In 1966, Kentucky became the 1st state in the South to pass a civil rights law. The Commonwealth also became the first in the south to establish enforcement powers over civil rights violations on a state level. The Kentucky Commission on Human Rights becomes the state enforcement authority of the Act.
Kentucky Equality Federation plans to give “Equality Awards” to senior lawmakers who “make a difference” including Representative Ruth Ann Palumbo, Representative Tom Burch, Representative Susan Westrom, Representative Mary Lou Marzian, and other selected lawmakers next week at the Kentucky Capitol. No freshman or junior Representatives are included.
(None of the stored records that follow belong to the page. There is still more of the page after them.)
Definition intent_review_lineage (intent : MutationIntent) (metadata : MutationIntentReviewMetadata)
    : MutationIntentAuditMetadata :=
  let lineage := intent_lifecycle_lineage intent (rm_reason metadata) in {|
  im_intent_id := im_intent_id lineage; im_decision := im_decision lineage;
  im_approval_id := im_approval_id lineage; im_policy_version := im_policy_version lineage;
  im_schema_version := im_schema_version lineage; im_subject_snapshot := im_subject_snapshot lineage;
  im_approver := option_map (fun actor => {|
    am_user_id := Some actor; am_actor := Some actor; am_tenant_role := rm_tenant_role metadata;
    am_credential_id := rm_credential_id metadata |}) (rm_actor metadata);
  im_reason := im_reason lineage;
  im_origin := match rm_origin metadata with Some o => Some o | None => im_origin lineage end;
  im_lineage_links := im_lineage_links lineage |}.

Record IntentAuditEntryParts : Type := {
  ip_intent : MutationIntent;
  ip_mutation : MutationType;
  ip_actor : string;
  ip_lineage : MutationIntentAuditMetadata;
  ip_data_before : option Value;
  ip_data_after : Value;
  ip_metadata : gmap string string
}.

Definition intent_entry (parts : IntentAuditEntryParts) : AuditEntry :=
  with_intent_lineage (ip_lineage parts) (with_metadata (ip_metadata parts)
    (audit_entry_new INTENT_AUDIT_COLLECTION (intent_id (ip_intent parts)) 0 (ip_mutation parts)
       (ip_data_before parts) (Some (ip_data_after parts)) (Some (ip_actor parts)))).

Definition append_intent_lifecycle_audit_entry (n : nat) (parts : IntentAuditEntryParts) : LOp AuditEntry :=
  storage (sa_append_audit_entry (clock n) (intent_entry parts)).

Definition preview_audit_metadata (intent : MutationIntent) : gmap string string :=
  list_to_map [("decision", decision_as_str (mi_decision intent));
    ("schema_version", pretty (mi_schema_version intent));
    ("policy_version", pretty (mi_policy_version intent));
    ("operation_hash", operation_hash (mi_operation intent));
    ("expires_at", pretty (mi_expires_at intent))].

Definition append_intent_lifecycle_audit (intent : MutationIntent) (mutation : MutationType) (actor : string)
    (reason : option string) (origin : option MutationIntentAuditOrigin) : LOp AuditEntry :=
  append_intent_lifecycle_audit_entry 0 {|
    ip_intent := intent; ip_mutation := mutation; ip_actor := actor;
    ip_lineage := intent_lifecycle_lineage_with_origin intent reason origin; ip_data_before := None;
    ip_data_after := summary_value (mi_review_summary intent);
    ip_metadata := preview_audit_metadata intent |}.

Definition append_intent_transition_audit (n : nat) (before after : MutationIntent) (mutation : MutationType)
    (actor : string) (reason : option string) : LOp AuditEntry :=
  append_intent_lifecycle_audit_entry n {|
    ip_intent := after; ip_mutation := mutation; ip_actor := actor;
    ip_lineage := intent_lifecycle_lineage after reason; ip_data_before := Some (intent_value before);
    ip_data_after := intent_value after; ip_metadata := ∅ |}.

Definition append_intent_review_audit (before after : MutationIntent) (mutation : MutationType)
    (metadata : MutationIntentReviewMetadata) : LOp AuditEntry :=
  append_intent_lifecycle_audit_entry 0 {|
    ip_intent := after; ip_mutation := mutation; ip_actor := default "anonymous" (rm_actor metadata);
    ip_lineage := intent_review_lineage after metadata; ip_data_before := Some (intent_value before);
    ip_data_after := intent_value after;
    ip_metadata := match rm_reason metadata with Some r => {["reason" := r]} | None => ∅ end |}.

(** *** Preview and review *)

Variable token_signer : MutationIntentTokenSigner.

Record MutationIntentPreviewRecord : Type := {
  pv_intent : MutationIntent;
  pv_intent_token : option string
}.

Definition create_preview_record_with_origin (intent : MutationIntent)
    (origin : option MutationIntentAuditOrigin) : LOp MutationIntentPreviewRecord :=
  let expected := preview_state_for_decision (mi_decision intent) in
  if negb (bool_decide (mi_approval_state intent = expected))
  then fail (LeInvalidPreviewState (intent_id intent) (mi_decision intent) (mi_approval_state intent) expected)
  else
    do! require_storage_audit_log;
    do! in_tx (do! storage (is_create intent);
               do! append_intent_lifecycle_audit intent IntentPreview (intent_audit_actor intent) None origin;
               ret tt);
    ret {| pv_intent := intent;
           pv_intent_token := if can_have_executable_token (mi_decision intent)
                              then Some (issue token_signer intent) else None |}.

Definition create_preview_record (intent : MutationIntent) : LOp MutationIntentPreviewRecord :=
  create_preview_record_with_origin intent None.

(** The body of [approve] and [reject]. *)
Definition review (operation : MutationIntentLifecycleOperation) (new_state : ApprovalState)
    (scope : MutationIntentScopeBinding) (id : string) (metadata : MutationIntentReviewMetadata) (now_ns : Z)
    : LOp MutationIntent :=
  do intent <- reads (fun s => load_intent s scope id);
  do! reject_if_expired_or_expire scope intent now_ns operation;
  do! lift (require_decision intent NeedsApproval operation);
  do! lift (require_state intent Pending new_state operation);
  do! lift (require_reason intent metadata operation);
  update_state scope id Pending new_state.

Definition approve := review LoApprove Approved.
Definition reject := review LoReject Rejected.
(* ===== verification/QueryPlan.v ===== *)
(** * Query planning of the request handler ([crates/axon-api/src/handler.rs])

    The candidates of a query that secondary indexes can give: for the filter of
    the request, and for the rules of the read policy, with the diagnostics of the
    plan.

    [to_lowercase] is the Unicode conversion of the standard library, which only
    diagnostics use. *)

From S2P Require Import Prelude Json Ids Types Bfs IndexKeys Intents AuditLog.
From S2P Require Import Schema PolicyPlan PolicyCycles PolicyCompile.
From S2P Require Import Rules Gates JsonOps AuthStore Roles Storage Catalog.
From S2P Require Import PolicyEval PolicyDecide PolicyStatic Interface Transactions EntityWrites EntityReads.
From stdpp Require Import pretty.
Local Open Scope axon_scope.

(** ** Sets of ids *)

Definition union_entity_id_sets (sets : list (list EntityId)) : list EntityId :=
  ids_in_order (list_to_set (concat sets)).

Definition intersect_entity_ids (ids others : list EntityId) : list EntityId :=
  List.filter (fun id => bool_decide (id ∈ others)) ids.

Definition combine_candidate_ids (a b : option (list EntityId)) : option (list EntityId) :=
  match a, b with
  | Some ids, Some others => Some (intersect_entity_ids ids others)
  | Some ids, None | None, Some ids => Some ids
  | None, None => None
  end.

Section Plans.
Context `{RuleEnv}.

Record PolicyQueryPlanDiagnostics : Type := {
  qd_operation : string;
  qd_storage_filters : list string;
  qd_post_filter : bool;
  qd_missing_index : option string;
  qd_explain : list string
}.

Section Storage.
Context {S : Type} `{!StorageReads S}.
Variable fuel depth : nat.
Variable to_lowercase : string -> string.
Variable s : S.

(** ** Index lookups for a filter *)

(** The bounds of a comparison with an index value. *)
Definition filter_bounds (op : FilterOp) (val : IndexValue) : option (Bound IndexValue * Bound IndexValue) :=
  match op with
  | FGt => Some (Excluded val, Unbounded)
  | FGte => Some (Included val, Unbounded)
  | FLt => Some (Unbounded, Excluded val)
  | FLte => Some (Unbounded, Included val)
  | _ => None
  end.
Lemma page_after (seen rest : list Entity) n :
  NoDup (map e_id (seen ++ rest)) -> (0 < n)%nat ->
  (length rest <= n)%nat /\ page (cursor_after seen) (Some n) (seen ++ rest) = Ok (rest, None) \/
  exists p more, rest = p ++ more /\ more <> [] /\ (0 < length p <= n)%nat /\
    page (cursor_after seen) (Some n) (seen ++ rest) = Ok (p, cursor_after (seen ++ p)) /\
    is_Some (cursor_after (seen ++ p)).
Proof.
  intros Hnd Hn.
  assert (Hskip : match cursor_after seen with
    | None => Ok (seen ++ rest)
    | Some cursor_id =>
        match split_after (fun e => bool_decide (e_id e = cursor_id)) (seen ++ rest) with
        | Some rest => Ok rest
        | None => Err (InvalidArgument ("cursor entity '" +:+ cursor_id +:+ "' not found in result set"))
        end
    end = Ok rest).
  { destruct seen as [|e0 seen0] using rev_ind; [done|]. clear IHseen0. unfold cursor_after.
    rewrite last_snoc. cbn [option_map]. rewrite <-app_assoc. cbn [app].
    rewrite split_after_app; [done| |by apply bool_decide_eq_true].
    apply Forall_forall. intros x Hx. apply bool_decide_eq_false. intros E.
    rewrite <-app_assoc, map_app in Hnd. cbn [app map] in Hnd. apply NoDup_app in Hnd as (_ & Hnd & _).
    eapply (Hnd (e_id e0)); [|left]. rewrite <-E. apply list_elem_of_In, in_map. by apply list_elem_of_In. }
  unfold page. rewrite Hskip. cbn [result_bind].
  destruct (cut_spec n rest Hn) as [[Hle ->]|(l1 & a & l2 & -> & Hlen & Hl2 & ->)]; [by left|right].
  assert (Hc : cursor_after (seen ++ l1 ++ [a]) = Some (e_id a)).
  { unfold cursor_after. by rewrite app_assoc, last_snoc. }
  exists (l1 ++ [a]), l2. rewrite Hc, last_snoc, <-app_assoc, Hlen. by split_and!.
Qed.

(** *** Preparing entities *)

Lemma prepare_cons collection compiled snapshot e l es ws :
  prep collection compiled snapshot (e :: l) = Ok (es, ws) <->
  exists e' w es' ws', prepare_one fuel depth s collection compiled snapshot e = Ok (e', w) /\
    prep collection compiled snapshot l = Ok (es', ws') /\ es = e' :: es' /\ ws = w ++ ws'.
Proof.
  cbn [prepare]. destruct (prepare_one _ _ _ _ _ _ _) as [[e' w]| |]; cbn [result_bind];
    [|split; [done|by intros (? & ? & ? & ? & ? & _)]..].
  destruct (prep collection compiled snapshot l) as [[es' ws']| |]; cbn [result_bind];
    [|split; [done|by intros (? & ? & ? & ? & _ & ? & _)]..].
  split; [intros [= <- <-]; by exists e', w, es', ws'|].
  by intros (? & ? & ? & ? & [= <- <-] & [= <- <-] & -> & ->).
Qed.

Lemma prepare_app collection compiled snapshot l1 l2 es ws :
  prep collection compiled snapshot (l1 ++ l2) = Ok (es, ws) ->
  exists es1 ws1 es2 ws2, prep collection compiled snapshot l1 = Ok (es1, ws1) /\
    prep collection compiled snapshot l2 = Ok (es2, ws2) /\ es = es1 ++ es2 /\ ws = ws1 ++ ws2.
Proof.
  revert es ws. induction l1 as [|e l1 IH]; intros es ws.
  - intros Hp. by exists [], [], es, ws.
  - intros (e' & w & es' & ws' & He & Hl & -> & ->)%prepare_cons.
    destruct (IH _ _ Hl) as (es1 & ws1 & es2 & ws2 & H1 & H2 & -> & ->).
    exists (e' :: es1), (w ++ ws1), es2, ws2. split_and!; try done; [|by rewrite app_assoc].
    apply prepare_cons. by exists e', w, es1, ws1.
Qed.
“Though we applaud and support the efforts of Louisville Fairness Campaign, Lexington Fairness, Kentucky Fairness Alliance, and the ACLU of Kentucky, I do not believe you can properly gauge the attitude of over 4.5 million citizens by polling 600 people,” stated Kentucky Equality Federation Chairman of the Board Richard T. Jones. “Though we continue to push for equality, we do not believe any pro-gay legislation will ever be passed in Kentucky so long as David L. Williams is President of the Kentucky Senate. Williams has made his position clear through his public comments and disagreements with Kentucky Equality Federation President Jordan Palmer from equality to school bullying; all have been reported by WKYT-TV, WYMT-TV, and the Lexington Herald-Leader. In addition, Palmer issued a personal appeal to Senate President Williams last year and the entire Kentucky Senate.”
Kentucky Equality Federation and the Kentucky HIV/AIDS Advocacy Action Group (KHAAG), and many other groups were successful, thanks to Senior Representative Tom Burch and Senior Representative Jimmie Lee in restoring the Kentucky AIDS Drug Assistance Program (KADAP).
Jones continued: “If Kentuckians truly want protections extended to the gay and lesbian community in Kentucky, they must get involved and hold their elected representation accountable and sign our Legislative Alerts online at http://community.kyequality.org/p/action-alerts.html.”
The LGBTI community makes a significant contribution to the economic welfare of the Commonwealth and our entire Union. This year, Kentucky Equality Federation has invested significant resources representing people across the Commonwealth who filed complaints with our Discrimination, Hate Crimes, and School Bullying Committee for being terminated because of their sexual orientation or gender identity.
More than 8 cases remain open and on-going with Kentucky Equality Federation’s legal representation, Jill Hall Rose.